EXERCISE GOAL:
Return only that part of the material below which starts with the line containing "through [get_tensor<Number, precomputed_state_type>(i)]." and goes on through the line containing "Definition reset (L", restated exactly.

DATA RECORDS:

(** * ryujin: the convex limiter of the Euler equations and the mesh adaptor

    A shallow embedding of

    - [Limiter<dim, Number>] (the bounds accumulator [reset] / [accumulate] /
      [apply_relaxation] / [bounds] and the stub [is_in_invariant_domain]),
    - [MeshAdaptor<Description, dim, Number>] ([prepare], [analyze],
      [mark_cells_for_coarsening_and_refinement]).

    The limiter is a template over its number type.  The embedding keeps it
    that way: every operation is written once over a class [Number] and is
    then read at two instances,

    - [binary64], the IEEE doubles of the default instantiation
      [Number = double], on which the code is evaluated on concrete inputs;
    - [R], exact arithmetic, in which the algebraic properties are proved.

    A vectorised [Number] is a batch of independent lanes; one lane is
    modelled. *)

From Stdlib Require Import PrimFloat.
From Stdlib Require Import Reals Lra Lia List ZArith Bool Permutation.
Import ListNotations.

Set Implicit Arguments.

(** ** Outcomes of a call

    deal.II's [AssertThrow(cond, exc)] throws [exc] when [cond] is false, in
    debug and in release builds; [__builtin_trap()] ends the process. *)

Inductive dealii_exception : Set :=
| ExcNotImplemented
| ExcInternalError.

Inductive outcome (A : Type) : Type :=
| Returns (a : A)
| Throws (e : dealii_exception)
| Traps.

Arguments Returns {A} a.
Arguments Throws {A} e.
Arguments Traps {A}.

Definition bind {A B : Type} (c : outcome A) (k : A -> outcome B) : outcome B :=
  match c with
  | Returns a => k a
  | Throws e => Throws e
  | Traps => Traps
  end.

Definition AssertThrow (cond : bool) (exc : dealii_exception) : outcome unit :=
  if cond then Returns tt else Throws exc.

Definition builtin_trap : outcome unit := Traps.

Declare Scope outcome_scope.
Delimit Scope outcome_scope with outcome.
Notation "c ;; k" := (bind c (fun _ => k))
  (at level 61, right associativity) : outcome_scope.
Notation "x <- c ;; k" := (bind c (fun x => k))
  (at level 61, c at next level, right associativity) : outcome_scope.

Definition returns_normally {A : Type} (c : outcome A) : bool :=
  match c with
  | Returns _ => true
  | _ => false
  end.

(** ** The number type of the templates *)

Class Number (N : Type) : Type := {
  n_zero : N;                   (* Number(0.) *)
  n_one : N;                    (* Number(1.) *)
  n_two : N;                    (* Number(2.) *)
  n_half : N;                   (* ScalarNumber(0.5) *)
  n_add : N -> N -> N;
  n_sub : N -> N -> N;
  n_mul : N -> N -> N;
  n_div : N -> N -> N;
  n_abs : N -> N;               (* std::abs *)
  n_sqrt : N -> N;              (* std::sqrt *)
  n_lt : N -> N -> bool;        (* operator< *)
  numeric_limits_max : N;       (* std::numeric_limits<ScalarNumber>::max() *)
  numeric_limits_epsilon : N    (* std::numeric_limits<ScalarNumber>::epsilon() *)
}.

Declare Scope number_scope.
Delimit Scope number_scope with num.
Infix "+" := n_add : number_scope.
Infix "-" := n_sub : number_scope.
Infix "*" := n_mul : number_scope.
Infix "/" := n_div : number_scope.
Infix "<?" := n_lt : number_scope.

Section StdNumeric.
Context {N : Type} `{Number N}.
Local Open Scope number_scope.

(** [std::min(a, b)] is [(b < a) ? b : a]. *)
Definition std_min (a b : N) : N := if b <? a then b else a.

(** [std::max(a, b)] is [(a < b) ? b : a]. *)
Definition std_max (a b : N) : N := if a <? b then b else a.

(** [dealii::Utilities::fixed_power<3>(x)]: the recursion
    [x * fixed_power<1>(x * x)] of deal.II, unrolled. *)
Definition fixed_power_3 (x : N) : N := x * (x * x).
End StdNumeric.

(** *** [Number = double] *)

Definition binary64 : Type := PrimFloat.float.

#[export] Instance binary64_Number : Number binary64 := {
  n_zero := 0%float;
  n_one := 1%float;
  n_two := 2%float;
  n_half := 0.5%float;
  n_add := PrimFloat.add;
  n_sub := PrimFloat.sub;
  n_mul := PrimFloat.mul;
  n_div := PrimFloat.div;
  n_abs := PrimFloat.abs;
  n_sqrt := PrimFloat.sqrt;
  n_lt := PrimFloat.ltb;
  numeric_limits_max := 0x1.fffffffffffffp+1023%float;
  numeric_limits_epsilon := 0x1p-52%float
}.

(** *** Exact arithmetic *)

Definition Rltb (x y : R) : bool := if Rlt_dec x y then true else false.

(** The largest finite double, [(2 - 2^-52) * 2^1023], as a real number. *)
Definition R_max : R := IZR (2 ^ 1024 - 2 ^ 971).

(** The machine epsilon of double, [2^-52], as a real number. *)
Definition R_epsilon : R := / IZR (2 ^ 52).

#[export] Instance R_Number : Number R := {
  n_zero := 0%R;
  n_one := 1%R;
  n_two := 2%R;
  n_half := (/ 2)%R;
  n_add := Rplus;
  n_sub := Rminus;
  n_mul := Rmult;
  n_div := Rdiv;
  n_abs := Rabs;
  n_sqrt := R_sqrt.sqrt;
  n_lt := Rltb;
  numeric_limits_max := R_max;
  numeric_limits_epsilon := R_epsilon
}.

(** ** [dealii::Tensor<1, n, Number>]

    A rank-1 tensor is the list of its components; the C++ types fix the
    length ([dim] for momenta and edge coefficients, [dim + 2] for states). *)

Section Tensor.
Context {N : Type} `{Number N}.
Local Open Scope number_scope.

Definition tensor : Type := list N.

Fixpoint zip_with (f : N -> N -> N) (a b : tensor) : tensor :=
  match a, b with
  | x :: a', y :: b' => f x y :: zip_with f a' b'
  | _, _ => []
  end.

Definition tensor_add (a b : tensor) : tensor := zip_with n_add a b.
Definition tensor_sub (a b : tensor) : tensor := zip_with n_sub a b.
Definition tensor_scale (a : tensor) (s : N) : tensor :=
  map (fun x => x * s) a.

(** [operator*] of two rank-1 tensors, the contraction
    [a[0] * b[0] + ... + a[n-1] * b[n-1]]. *)
Definition contract (a b : tensor) : N :=
  match zip_with n_mul a b with
  | [] => n_zero
  | p :: ps => fold_left n_add ps p
  end.
End Tensor.

Arguments tensor N : clear implicits.

(** ** [ryujin::Euler::Limiter<dim, Number>] *)

Module Euler.
Section Limiter.
Context {N : Type} `{Number N}.
Local Open Scope number_scope.

(** [state_type], a [Tensor<1, dim + 2, Number>]. *)
Definition state_type : Type := tensor N.

(** [HyperbolicSystem::View<dim, Number>] is declared in
    hyperbolic_system.h; the limiter calls three of its functions. *)
Record HyperbolicSystemView : Type := {
  density : state_type -> N;
  momentum : state_type -> tensor N;
  specific_entropy : state_type -> N
}.

(** [precomputed_state_type], the pair (specific entropy, eta) that
    [get_tensor] returns for a node. *)
Definition precomputed_state_type : Type := (N * N)%type.

(** [MultiComponentVector<ScalarNumber, n_precomputed_values>], read
    through [get_tensor<Number, precomputed_state_type>(i)]. *)
Definition MultiComponentVector : Type := nat -> precomputed_state_type.

(** [using Bounds = std::array<Number, 3>], destructured everywhere as
    [auto &[rho_min, rho_max, s_min] = bounds_]. *)
Record Bounds : Type := Build_Bounds {
  rho_min : N;
  rho_max : N;
  s_min : N
}.

(** The data members of the class. *)
Record Limiter : Type := Build_Limiter {
  hyperbolic_system : HyperbolicSystemView;
  precomputed_values : MultiComponentVector;
  bounds_ : Bounds;
  rho_relaxation_numerator : N;
  rho_relaxation_denominator : N;
  s_interp_max : N
}.

Definition reset (L : Limiter) (i : nat) : Limiter :=
  (* Bounds: *)
  let rho_min := numeric_limits_max in
  let rho_max := n_zero in
  let '(s_i, eta_i) := precomputed_values L i in
  let s_min := s_i in
  (* Relaxation: *)
  {| hyperbolic_system := hyperbolic_system L;
     precomputed_values := precomputed_values L;
     bounds_ := {| rho_min := rho_min; rho_max := rho_max; s_min := s_min |};
     rho_relaxation_numerator := n_zero;
     rho_relaxation_denominator := n_zero;
     s_interp_max := n_zero |}.

(** The two flux contributions of the C++ signature are unnamed and
    unused; they are left out. *)
Definition accumulate (L : Limiter) (js : nat) (U_i U_j : state_type)
    (scaled_c_ij : tensor N) (beta_ij : N) : Limiter :=
  let hs := hyperbolic_system L in
  (* Bounds: *)
  let rho_i := density hs U_i in
  let m_i := momentum hs U_i in
  let rho_j := density hs U_j in
  let m_j := momentum hs U_j in
  let rho_ij_bar :=
    n_half * (rho_i + rho_j + contract (tensor_sub m_i m_j) scaled_c_ij) in
  let rho_min := std_min (rho_min (bounds_ L)) rho_ij_bar in
  let rho_max := std_max (rho_max (bounds_ L)) rho_ij_bar in
  let '(s_j, eta_j) := precomputed_values L js in
  let s_min := std_min (s_min (bounds_ L)) s_j in
  (* Relaxation: *)
  let s_interp :=
    specific_entropy hs (tensor_scale (tensor_add U_i U_j) n_half) in
  {| hyperbolic_system := hs;
     precomputed_values := precomputed_values L;
     bounds_ := {| rho_min := rho_min; rho_max := rho_max; s_min := s_min |};
     rho_relaxation_numerator :=
       rho_relaxation_numerator L + beta_ij * (rho_i + rho_j);
     rho_relaxation_denominator :=
       rho_relaxation_denominator L + n_abs beta_ij;
     s_interp_max := std_max (s_interp_max L) s_interp |}.

(** [r_i] of [apply_relaxation]; [dim] is the template parameter. *)
Definition relaxation_radius (dim : nat) (hd_i factor : N) : N :=
  let r_i := n_sqrt hd_i in                         (* in 3D: ^ 3/6 *)
  let r_i :=
    if Nat.eqb dim 2 then fixed_power_3 (n_sqrt r_i)  (* in 2D: ^ 3/4 *)
    else if Nat.eqb dim 1 then fixed_power_3 r_i      (* in 1D: ^ 3/2 *)
    else r_i in
  r_i * factor.

(** The divisor of [rho_relaxation], with its epsilon guard. *)
Definition rho_relaxation_divisor (L : Limiter) : N :=
  let eps := numeric_limits_epsilon in
  n_abs (rho_relaxation_denominator L) + eps.

(** [rho_relaxation] of [apply_relaxation]. *)
Definition rho_relaxation (L : Limiter) : N :=
  n_abs (rho_relaxation_numerator L) / rho_relaxation_divisor L.

Definition apply_relaxation (dim : nat) (L : Limiter) (hd_i factor : N)
    : Limiter :=
  let r_i := relaxation_radius dim hd_i factor in
  let rho_relaxation := rho_relaxation L in
  let b := bounds_ L in
  let rho_min' :=
    std_max ((n_one - r_i) * rho_min b)
            (rho_min b - n_two * rho_relaxation) in
  let rho_max' :=
    std_min ((n_one + r_i) * rho_max b)
            (rho_max b + n_two * rho_relaxation) in
  let s_min' :=
    std_max ((n_one - r_i) * s_min b)
            (n_two * s_min b - s_interp_max L) in
  {| hyperbolic_system := hyperbolic_system L;
     precomputed_values := precomputed_values L;
     bounds_ := {| rho_min := rho_min'; rho_max := rho_max'; s_min := s_min' |};
     rho_relaxation_numerator := rho_relaxation_numerator L;
     rho_relaxation_denominator := rho_relaxation_denominator L;
     s_interp_max := s_interp_max L |}.

Definition bounds (L : Limiter) : Bounds := bounds_ L.

Definition is_in_invariant_domain (hs : HyperbolicSystemView)
    (bounds : Bounds) (U : state_type) : outcome bool :=
  (AssertThrow false ExcNotImplemented ;;
   builtin_trap ;;
   Returns true)%outcome.

(** *** The stencil loop of the class documentation

    [reset(i)], one [accumulate] per entry of the row, then
    [apply_relaxation] and [bounds()]. *)

Record accumulate_call : Type := Build_accumulate_call {
  call_js : nat;
  call_U_i : state_type;
  call_U_j : state_type;
  call_scaled_c_ij : tensor N;
  call_beta_ij : N
}.

Definition accumulate_one (L : Limiter) (c : accumulate_call) : Limiter :=
  accumulate L (call_js c) (call_U_i c) (call_U_j c)
             (call_scaled_c_ij c) (call_beta_ij c).

Definition accumulate_all (L : Limiter) (calls : list accumulate_call)
    : Limiter :=
  fold_left accumulate_one calls L.

Definition stencil_bounds (dim : nat) (L : Limiter) (i : nat)
    (calls : list accumulate_call) (hd_i factor : N) : Bounds :=
  bounds (apply_relaxation dim (accumulate_all (reset L i) calls) hd_i factor).

(** The edge density estimate [rho_ij_bar] of one call. *)
Definition rho_ij_bar (hs : HyperbolicSystemView) (c : accumulate_call) : N :=
  n_half * (density hs (call_U_i c) + density hs (call_U_j c)
            + contract (tensor_sub (momentum hs (call_U_i c))
                                   (momentum hs (call_U_j c)))
                       (call_scaled_c_ij c)).
End Limiter.

Arguments HyperbolicSystemView N : clear implicits.
Arguments Bounds N : clear implicits.
Arguments Limiter N : clear implicits.
Arguments accumulate_call N : clear implicits.
Arguments state_type N : clear implicits.
Arguments MultiComponentVector N : clear implicits.

(** *** The coefficient limiter *)

(** Modelled from the spec: [Limiter::limit] is declared in the class, its
    definition is in a file that is not under src/.  The model follows the
    three steps of the spec's "Coefficient Limiter":

    + density is affine in [t]; the two linear inequalities
      [rho_min <= density (U + t P) <= rho_max] are solved and [t_min, t_max]
      shrinks to the density-feasible sub-interval, which collapses to
      [t_min] when it is empty;
    + when entropy limiting is enabled, a safeguarded Newton iteration on
      [Psi t = density (U + t P) ^ (gamma + 1)
               * (specific_entropy (U + t P) - s_min)]:
      a Newton step, replaced by a bisection step when it leaves the
      bracket; the bracket is updated from the sign of [Psi] at the new
      point; the iteration stops when [|Psi| < tolerance] or after
      [max_iterations] steps and returns the feasible (left) end of the
      bracket;
    + the result is clamped to [t_min, t_max]; divisions are guarded by an
      epsilon floor.

    The spec leaves open how the Newton step is computed and how
    [rho ^ (gamma + 1)] is evaluated: both are parameters ([newton_step],
    [pow_gamma_plus_1]). *)

Section Limit.
Context {N : Type} `{Number N}.
Local Open Scope number_scope.

Variable hs : HyperbolicSystemView N.
Variable pow_gamma_plus_1 : N -> N.
Variable newton_step : (N -> N) -> N -> N -> N.
Variable entropy_limiting : bool.

Definition n_le (a b : N) : bool := negb (b <? a).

PROBLEM SOLUTION:
    through [get_tensor<Number, precomputed_state_type>(i)]. *)
Definition MultiComponentVector : Type := nat -> precomputed_state_type.

(** [using Bounds = std::array<Number, 3>], destructured everywhere as
    [auto &[rho_min, rho_max, s_min] = bounds_]. *)
Record Bounds : Type := Build_Bounds {
  rho_min : N;
  rho_max : N;
  s_min : N
}.

(** The data members of the class. *)
Record Limiter : Type := Build_Limiter {
  hyperbolic_system : HyperbolicSystemView;
  precomputed_values : MultiComponentVector;
  bounds_ : Bounds;
  rho_relaxation_numerator : N;
  rho_relaxation_denominator : N;
  s_interp_max : N
}.

Definition reset (L : Limiter) (i : nat) : Limiter :=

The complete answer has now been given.